Input records below:

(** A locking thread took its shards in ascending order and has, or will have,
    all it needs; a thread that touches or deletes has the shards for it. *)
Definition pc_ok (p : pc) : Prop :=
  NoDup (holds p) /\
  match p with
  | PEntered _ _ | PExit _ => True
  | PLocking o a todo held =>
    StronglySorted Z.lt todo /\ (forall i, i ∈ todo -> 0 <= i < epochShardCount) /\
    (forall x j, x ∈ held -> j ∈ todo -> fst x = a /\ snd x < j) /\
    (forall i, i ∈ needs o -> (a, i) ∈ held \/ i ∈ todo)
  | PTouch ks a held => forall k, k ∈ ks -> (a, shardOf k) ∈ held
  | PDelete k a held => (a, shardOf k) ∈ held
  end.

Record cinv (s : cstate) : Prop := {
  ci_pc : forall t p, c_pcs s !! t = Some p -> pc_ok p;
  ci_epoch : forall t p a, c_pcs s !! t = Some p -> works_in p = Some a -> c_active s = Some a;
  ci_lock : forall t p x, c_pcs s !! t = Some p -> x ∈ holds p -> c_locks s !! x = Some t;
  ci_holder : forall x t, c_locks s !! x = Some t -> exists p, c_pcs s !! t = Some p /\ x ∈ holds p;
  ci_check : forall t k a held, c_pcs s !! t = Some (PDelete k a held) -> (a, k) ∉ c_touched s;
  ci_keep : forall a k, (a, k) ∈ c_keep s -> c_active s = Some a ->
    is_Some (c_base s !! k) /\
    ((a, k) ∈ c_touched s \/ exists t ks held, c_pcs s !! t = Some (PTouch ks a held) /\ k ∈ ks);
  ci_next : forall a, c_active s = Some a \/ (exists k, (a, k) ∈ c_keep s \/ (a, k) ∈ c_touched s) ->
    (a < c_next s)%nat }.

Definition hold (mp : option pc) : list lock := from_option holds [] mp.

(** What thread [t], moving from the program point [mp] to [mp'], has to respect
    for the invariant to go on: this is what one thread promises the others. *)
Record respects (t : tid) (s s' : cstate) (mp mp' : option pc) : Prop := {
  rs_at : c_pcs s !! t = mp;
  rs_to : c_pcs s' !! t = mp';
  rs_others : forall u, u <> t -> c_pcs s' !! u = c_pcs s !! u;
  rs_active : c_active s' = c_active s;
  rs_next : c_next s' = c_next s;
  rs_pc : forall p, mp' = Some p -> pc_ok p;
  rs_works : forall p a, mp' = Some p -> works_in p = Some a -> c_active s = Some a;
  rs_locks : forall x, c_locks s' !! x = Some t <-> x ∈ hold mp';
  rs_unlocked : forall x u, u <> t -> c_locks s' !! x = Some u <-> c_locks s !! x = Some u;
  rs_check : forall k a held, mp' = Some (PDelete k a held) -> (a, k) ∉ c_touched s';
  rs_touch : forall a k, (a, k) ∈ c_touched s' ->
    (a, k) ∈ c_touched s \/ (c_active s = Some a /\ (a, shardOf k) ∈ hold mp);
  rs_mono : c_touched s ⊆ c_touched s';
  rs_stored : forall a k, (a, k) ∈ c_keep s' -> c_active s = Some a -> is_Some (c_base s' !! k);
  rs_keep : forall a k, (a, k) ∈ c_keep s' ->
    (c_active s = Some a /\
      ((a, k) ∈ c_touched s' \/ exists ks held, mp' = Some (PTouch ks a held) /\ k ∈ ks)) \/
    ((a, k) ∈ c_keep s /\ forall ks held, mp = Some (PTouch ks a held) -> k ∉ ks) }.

End of Input records.

» What to do
Search the material for the string "cstate" and show every line that has it.

» Solved exercise
Record cinv (s : cstate) : Prop := {
Record respects (t : tid) (s s' : cstate) (mp mp' : option pc) : Prop := {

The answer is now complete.